ここ2年のコロナ禍で、仕事が増えた人と減った人はパックリ二分されているように見えますし、さらに、仕事が増えたわりに忙しいばかりで儲からない人も出てきているようですが、DOGに照らせば納得です。

このDOGの反対がCAT🐈です。
Cコジー:こじんまりとした居心地の良さで安さに対抗
Aアナログ:なんだか楽しい、不思議に魅力的な世界でコンピューターに仕事を奪われない
Tタッチ:買い手に共感してもらえる触れ合い、手作り感

なるほど。

また、日米でプライシングの考え方がまったく違うという話は、とても興味深かったです。

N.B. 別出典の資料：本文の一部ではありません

Lemma pinv_moved s x l t f' m' x' l' ro' wo' sent' received' :
  pinv s x l -> runs true s t ->
  moved ro' wo' (calls s) t (doing s t) f' (sys (mem s)) (sys m') x x' ->
  (forall t' g, t' <> t -> calls s !! t' = Some g -> uses_ok ro' wo' (endpoints m') g) ->
  (forall t' k g, t' <> t -> pw_waits (sys m') t' = Some (k, P) -> waiting_for g = Some k ->
     must_wait (r_open s) (w_open s) x g -> must_wait ro' wo' x g \/ will_wake k f') ->
  frame_ok f' -> uses_ok ro' wo' (endpoints m') f' ->
  pipes m' !! P = Some x' -> pipe_ok m' x' l' ->
  readers x' = (if ro' then 1 else 0) -> writers x' = (if wo' then 1 else 0) ->
  (ro' = true -> endpoints m' !! R = Some (mk_endpoint P 0)) ->
  (wo' = true -> endpoints m' !! Wr = Some (mk_endpoint P 1)) ->
  buffer x' = B /\ runtime x' = RT ->
  (ro' = false -> idle R (<[t := f']> (calls s)) -> endpoints m' !! R = None) ->
  (wo' = false -> idle Wr (<[t := f']> (calls s)) -> endpoints m' !! Wr = None) ->
  (ro' = false -> wo' = false -> closing f' = true) ->
  sent' = received' ++ l' ->
  pinv (mk_machine m' (<[t := f']> (calls s)) ro' wo' sent' received') x' l'.
Proof.
  intros Hi (Ht & _ & Hfrag) [] Huse Hmust Hfok Hfuse Hat Hpk Hr Hw HR HWr Hb HgR HgW Hclo Hst.
  specialize (Hfrag eq_refl).
  assert (Hpend : forall k t', t' <> t -> pw_waits (sys m') t' = Some (k, P) ->
    wake_pending k (calls s) -> wake_pending k (<[t := f']> (calls s))).
  { intros k t' Hne Hw' (u & g & Hu & Hg). destruct (decide (u = t)) as [->|Hut].
    - exists t, f'. rewrite lookup_insert_eq. split; [done|]. apply (mv_woken0 t' k); try done.
      unfold doing. by rewrite Hu.
    - exists u, g. by rewrite lookup_insert_ne. }
  constructor; cbn; try done.
  - apply Hi.
  - intros t' g. destruct (decide (t' = t)) as [->|Hne].
    + rewrite lookup_insert_eq. by intros [= <-].
    + rewrite lookup_insert_ne by done. intros Hg. destruct (pi_frames _ _ _ Hi t' g Hg) as (? & ? & _). eauto.
  - intros Hr0 Hw0. exists t, f'. rewrite lookup_insert_eq. auto.
  - intros t1 t2 g1 g2. destruct (decide (t1 = t)) as [->|H1], (decide (t2 = t)) as [->|H2];
      rewrite ?lookup_insert_eq, ?lookup_insert_ne by done; try done.
    + intros _ Hg2 _ Hfr. by rewrite (Hfrag t2 g2 Hg2 Hfr).
    + intros Hg1 _ Hfr _. by rewrite (Hfrag t1 g1 Hg1 Hfr).
    + intros Hg1 Hg2 Hf1 _. by destruct (H1 (Hfrag t1 g1 Hg1 Hf1)).
  - intros t' k Hw'. destruct (decide (t' = t)) as [->|Hne].
    + destruct (mv_self0 k P Hw') as (_ & Hwf & Hwhy). exists f'. rewrite lookup_insert_eq. split_and!; try done.
      destruct Hwhy as [?|(u & g & Hu & Hg & Hwk)]; [by left|right]. exists u, g. by rewrite lookup_insert_ne.
    + destruct (pi_waits _ _ _ Hi t' k (mv_others0 _ _ _ Hne Hw')) as (g & Hg & Hwf & Hwhy).
      exists g. rewrite lookup_insert_ne by done. split_and!; try done.
      destruct Hwhy as [Hm|Hp]; [|right; by eapply Hpend].
      destruct (Hmust t' k g Hne Hw' Hwf Hm) as [Hm'|Hwk].
      * destruct (mv_must0 t' k g Hne Hw' Hwf Hm') as [?|?]; [by left|right].
        exists t, f'. by rewrite lookup_insert_eq.
      * right. exists t, f'. by rewrite lookup_insert_eq.
  - intros t' g k q. destruct (decide (t' = t)) as [->|Hne].
    + intros _ Hw'. by apply mv_self0 in Hw' as [-> _].
    + rewrite lookup_insert_ne by done. intros Hg Hw'. eapply (pi_waits_here _ _ _ Hi); eauto.
  - intros Hw'. destruct (mv_current0 Hw') as [-> Hc]. exists f'. by rewrite lookup_insert_eq.
Qed.

(** ** Steps of the code *)

Lemma sys_sys (m : pstate W) w w' : m <| sys := w |> <| sys := w' |> = m <| sys := w' |>.
Proof. reflexivity. Qed.

Lemma wp_lock m p x Q :
  pipes m !! p = Some x -> runtime_ok (runtime x) -> pw_ok (sys m) ->
  (forall token w, pw_same (sys m) w -> Q token (m <| sys := w |>)) -> wp (pipe_lock p) Q m.
Proof.
  intros Hp Hr Hok HQ. unfold pipe_lock. msteps. destruct (rt_lock (runtime x)) as [f|] eqn:E.
  - apply wp_zoom. eapply wp_mono; [by eapply (ro_lock _ Hr)|]. auto.
  - msteps. replace m with (m <| sys := sys m |>) at 1 by (by destruct m). by apply HQ.
Qed.

Lemma wp_unlock m p x token Q :
  pipes m !! p = Some x -> runtime_ok (runtime x) -> pw_ok (sys m) ->
  (forall w, pw_same (sys m) w -> Q tt (m <| sys := w |>)) -> wp (pipe_unlock p token) Q m.
Proof.
  intros Hp Hr Hok HQ. unfold pipe_unlock. msteps. destruct (rt_unlock (runtime x)) as [f|] eqn:E.
  - apply wp_zoom. eapply wp_mono; [by eapply (ro_unlock _ Hr)|]. intros []. auto.
  - msteps. replace m with (m <| sys := sys m |>) at 1 by (by destruct m). by apply HQ.
Qed.

(** What announcing a wait and waking do to the world. *)
Definition announced (w w' : W) (k : ns_wait_kind) (q : Z) : Prop :=
  pw_ok w' /\ pw_current w' = pw_current w /\
  forall t, pw_waits w' t = if t =? pw_current w then Some (k, q) else pw_waits w t.
Definition woken (w w' : W) (k : ns_wait_kind) (q : Z) : Prop :=
  pw_ok w' /\ pw_current w' = pw_current w /\
  forall t, pw_waits w' t = if decide (pw_waits w t = Some (k, q)) then None else pw_waits w t.
Definition committed (w w' : W) : Prop :=
  pw_ok w' /\ (forall t, pw_waits w' t = pw_waits w t) /\ pw_waits w' (pw_current w') = None.

Lemma wp_prepare m p x k Q :
  pipes m !! p = Some x -> runtime_ok (runtime x) -> can_block (runtime x) = true -> pw_ok (sys m) ->
  pipe_wait k -> pw_current (sys m) <> NULL -> pw_waits (sys m) (pw_current (sys m)) = None ->
  (forall w, announced (sys m) w k p -> Q tt (m <| sys := w |>)) -> wp (call_prepare p k) Q m.
Proof.
  intros Hp Hr Hb Hok Hk Hc Hw HQ. unfold call_prepare, can_block in *. msteps.
  destruct (rt_prepare_block (runtime x)) as [f|] eqn:E; [|done].
  apply wp_zoom. eapply wp_mono; [by eapply (ro_prepare _ Hr)|]. intros []. auto.
Qed.

Lemma wp_commit m p x Q :
  pipes m !! p = Some x -> runtime_ok (runtime x) -> can_block (runtime x) = true -> pw_ok (sys m) ->
  pw_current (sys m) <> NULL ->
  (forall w, committed (sys m) w -> Q tt (m <| sys := w |>)) -> wp (call_commit p) Q m.
Proof.
  intros Hp Hr Hb Hok Hc HQ. unfold call_commit, can_block in *. msteps.
  destruct (rt_prepare_block (runtime x)); [|done]. destruct (rt_commit_block (runtime x)) as [f|] eqn:E; [|done].
  apply wp_zoom. eapply wp_mono; [by eapply (ro_commit _ Hr)|]. intros []. auto.
Qed.

Lemma wp_pipe_wake m p x k Q :
  pipes m !! p = Some x -> runtime_ok (runtime x) -> pw_ok (sys m) -> pipe_wait k ->
  (forall w, woken (sys m) w k p -> Q tt (m <| sys := w |>)) -> wp (pipe_wake p k SIZE_MAX) Q m.
Proof.
  intros Hp Hr Hok Hk HQ. unfold pipe_wake. msteps. destruct (ro_wake _ Hr) as (f & -> & Hf).
  msteps. apply wp_zoom. eapply wp_mono; [by eapply Hf|]. intros n w Hw. msteps. by apply HQ.
Qed.

(** The ends of a critical section: plain, and with a wait announced. *)
Lemma wp_section_end {A} m x w token (r : A) Q :
  pipes m !! P = Some x -> runtime_ok (runtime x) -> pw_same (sys m) w ->
  (forall w', pw_same (sys m) w' -> Q r (m <| sys := w' |>)) ->
  wp (pipe_unlock P token;; mret r) Q (m <| sys := w |>).
Proof.
  intros Hp Hr Hs HQ. pose proof Hs as [Hok _]. msteps. apply (wp_unlock _ P x); [done..|]. intros w' Hs'.
  msteps. rewrite sys_sys. apply HQ. by eapply pw_same_trans.
Qed.

Lemma wp_block {A} m x w token k (r : A) Q :
  pipes m !! P = Some x -> runtime_ok (runtime x) -> can_block (runtime x) = true -> pipe_wait k ->
  pw_current (sys m) <> NULL -> pw_waits (sys m) (pw_current (sys m)) = None -> pw_same (sys m) w ->
  (forall w', announced (sys m) w' k P -> Q r (m <| sys := w' |>)) ->
  wp (call_prepare P k;; pipe_unlock P token;; mret r) Q (m <| sys := w |>).
Proof.
  intros Hp Hr Hb Hk Hcur Hwt (Hok & Hcur1 & Hwt1) HQ. msteps.
  apply (wp_prepare _ P x); [done..|cbn; by rewrite Hcur1|cbn; by rewrite Hcur1, Hwt1|].
  intros w2 (Hok2 & Hcur2 & Hwt2). rewrite sys_sys. cbn in Hcur2, Hwt2. msteps. apply (wp_unlock _ P x); [done..|].
  intros w3 (Hok3 & Hcur3 & Hwt3). msteps. rewrite sys_sys. cbn in Hcur3, Hwt3. apply HQ.
  split_and!; [done|congruence|]. intros t. by rewrite Hwt3, Hwt2, Hcur1, Hwt1.
Qed.

(** *** Reading *)

(** The pipe after [n] bytes are taken out. *)
Definition taken (x : ns_pipe W) (n : Z) : ns_pipe W :=
  x <| head := (head x + n) mod capacity x |> <| used := used x - n |>.

Lemma taken_ok m x l n w :
  pipe_ok m x l -> 0 <= n <= Z.of_nat (length l) ->
  pipe_ok (m <| pipes := <[P := taken x n]> (pipes m) |> <| sys := w |>) (taken x n) (drop (Z.to_nat n) l).
Proof.
  intros [Hr Hc Hh Hu Hf (bytes & Hb & Hl & Hho)] Hn. unfold NS_PIPE_ATOMIC_MAX in Hc. constructor; cbn; try done.
  - apply Z.mod_pos_bound. lia.
  - rewrite length_drop. lia.
  - lia.
  - exists bytes. split_and!; try done. rewrite <- (Z2Nat.id n) at 1 by lia. apply holds_drop; [lia|lia|done].
Qed.

(** How a round of the read loop ends. *)
Inductive read_end (m : pstate W) (x : ns_pipe W) (l : list Z) (count : Z) : frame W -> pstate W -> Prop :=
  | re_data w n : pw_same (sys m) w -> n = Z.min count (used x) -> used x <> 0 ->
      read_end m x l count (rd_wake R P (take (Z.to_nat n) l))
        (m <| pipes := <[P := taken x n]> (pipes m) |> <| sys := w |>)
  | re_eof w : pw_same (sys m) w -> used x = 0 -> writers x = 0 ->
      read_end m x l count (returned 0 []) (m <| sys := w |>)
  | re_again w : pw_same (sys m) w -> used x = 0 -> writers x <> 0 -> can_block (runtime x) = false ->
      read_end m x l count (returned (- NS_EAGAIN) []) (m <| sys := w |>)
  | re_block w : announced (sys m) w NS_WAIT_PIPE_READ P -> used x = 0 -> writers x <> 0 ->
      can_block (runtime x) = true ->
      read_end m x l count (rd_commit R P count) (m <| sys := w |>).

Lemma wp_read_section m x l count :
  pipes m !! P = Some x -> pipe_ok m x l -> pw_ok (sys m) -> 0 < count < 2 ^ 63 ->
  pw_current (sys m) <> NULL -> pw_waits (sys m) (pw_current (sys m)) = None ->
  wp (read_section R P count) (read_end m x l count) m.
Proof.
  intros Hp Hk Hok Hcount Hcur Hwt. pose proof Hk as [Hr Hc Hh Hu Hf (bytes & Hb & Hl & Hho)].
  unfold NS_PIPE_ATOMIC_MAX in Hc. unfold read_section. msteps. apply (wp_lock m P x); [done..|]. intros token w1 Hs1.
  pose proof Hs1 as (Hok1 & Hcur1 & Hwt1). msteps. destruct (Z.eqb_spec (used x) 0) as [E|E]; cbn [negb].
  - msteps. destruct (Z.eqb_spec (writers x) 0) as [Ew|Ew].
    + apply (wp_section_end m x); [done..|]. intros w2 Hs2. by apply re_eof.
    + msteps. destruct (can_block (runtime x)) eqn:Ecb; cbn [negb].
      * apply (wp_block m x); try done; [by left|]. intros w2 Hs2. by apply re_block.
      * apply (wp_section_end m x); [done..|]. intros w2 Hs2. by apply re_again.
  - msteps. set (n := if count <? used x then count else used x).
    assert (Hn : n = Z.min count (used x)) by (unfold n; destruct (Z.ltb_spec count (used x)); lia).
    cbn [buffers set_field set_sys id]. rewrite (copy_out_spec bytes _ _ l) by (done || lia).
    rewrite u64_small, u64_small by lia. msteps.
    apply (wp_unlock _ P (taken x n)); [cbn; by rewrite !lookup_insert_eq|done|done|].
    intros w2 Hs2. msteps. cbn.
    replace (set_sys w2 _) with (m <| pipes := <[P := taken x n]> (pipes m) |> <| sys := w2 |>).
    + apply re_data; [by eapply pw_same_trans|done|done].
    + destruct m; unfold set_field, set_sys, set_pipes; cbn. f_equal. by rewrite insert_insert_eq.
Qed.

(** *** Writing *)

(** The pipe after [n] bytes are put in. *)
Definition filled (m : pstate W) (x : ns_pipe W) (bytes : list (option Z)) (n : Z) (w : W) : pstate W :=
  m <| buffers := <[buffer x := bytes]> (buffers m) |>
    <| pipes := <[P := x <| used := used x + n |>]> (pipes m) |> <| sys := w |>.

Inductive write_end (m : pstate W) (x : ns_pipe W) (l input : list Z) (count written : Z) :
    frame W -> pstate W -> Prop :=
  | we_broken w : pw_same (sys m) w -> readers x = 0 ->
      write_end m x l input count written
        (returned (if negb (written =? 0) then s64 written else - NS_EPIPE) []) (m <| sys := w |>)
  | we_again w : pw_same (sys m) w -> readers x <> 0 -> can_block (runtime x) = false ->
      write_end m x l input count written (returned (- NS_EAGAIN) []) (m <| sys := w |>)
  | we_partial w : pw_same (sys m) w -> readers x <> 0 -> used x = capacity x -> written <> 0 ->
      write_end m x l input count written (returned (s64 written) []) (m <| sys := w |>)
  | we_block w : announced (sys m) w NS_WAIT_PIPE_WRITE P -> readers x <> 0 ->
      can_block (runtime x) = true -> count <= NS_PIPE_ATOMIC_MAX -> capacity x - used x < count ->
      write_end m x l input count written (wr_commit Wr P input count written) (m <| sys := w |>)
  | we_full w : pw_same (sys m) w -> readers x <> 0 -> can_block (runtime x) = true ->
      NS_PIPE_ATOMIC_MAX < count -> used x = capacity x -> written = 0 ->
      write_end m x l input count written (wr_relock Wr P input count written) (m <| sys := w |>)
  | we_data w bytes n : pw_same (sys m) w -> readers x <> 0 ->
      n = Z.min (count - written) (capacity x - used x) -> 0 < n ->
      (count <= NS_PIPE_ATOMIC_MAX -> n = count) ->
      pipe_ok (filled m x bytes n w) (x <| used := used x + n |>)
        (l ++ take (Z.to_nat n) (drop (Z.to_nat written) input)) ->
      write_end m x l input count written (wr_wake Wr P input count (written + n)) (filled m x bytes n w).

日本は、より良いものを、より安く(コスト・プライシング)
米国は、より良いものを、より高く(バリュー・プライシング)

なんてこった(苦笑)。
とくに、クリエイターのように「元手がかからない」と言われがちな職種の人は要注意です。言われたことはないですか

「予算が少ないんで、泣いてください」

とかね。はぁ??????でしょ。
でも、日本人ってよく言う気がします。
田中さんは、「人間そのもの」で商売する業種ほど値下げで成功することなど不可能だと言い切っています。
そして、さっきの無慈悲な依頼に返すセリフを教えてくれました。

こちら少ない時間で運営しており、
高額をいただかないとお伺いできません。

P131

しびれます✨顧客中心の志向に立ち、満足していだだける楽しさ、快適さ、共感、居心地の良さを提供できるための価格を設定し、そこから逆算してビジネスを見直せばいいのです。

コスト・プライシング: コスト + 利益 = 売価
バリュー・プライシング: 売価 - 利益 = コスト

P136

後半に、田中さんは4つのプライシングをすすめています

💰まぜプラ
髭剃りのように、利益の薄い本体と儲かる替え刃を組み合わせる
朝食サービス無料のゴルフ場など、威力十分な無料と有料をミックス
コンサート会場でのグッズ販売のように、儲けと楽しさをミックス

💰ここプラ
原価300%の目玉メニューを広告宣伝としてつかうレストラン
ハーゲンダッツは小さくして売れた行動経済学
「3個買えば1個無料」で、割引率を抑えつつ4個買わせる
「世界最小のフィットネスジム」として靴を売る

💰くらプラ
松竹梅のラインナップを見せて竹を売る(日本人は「間をとる」が大好き)
後輩が憧れるアナタをイメージさせて高級車を売る(林文子さんすごい!)
掛け算で比べられないジャンルをつくる(会計士×落語など)

💰やわプラ
トクをするより損をしたくない人間心理をつく「いまだけ増量」

具体例を読みながら気が付いたのですが、
ついつい、自分が扱う商品・サービス❝だけ❞をみて価格を考えがちですが、実際に買うときは比較する何かがあるケースがほとんど。
そこをいかに扱うかで、高くても満足してもらえる落としどころがみつかるんだなぁと思いました。

コンテンツ販売を始める人にも、きっと参考になりますよ。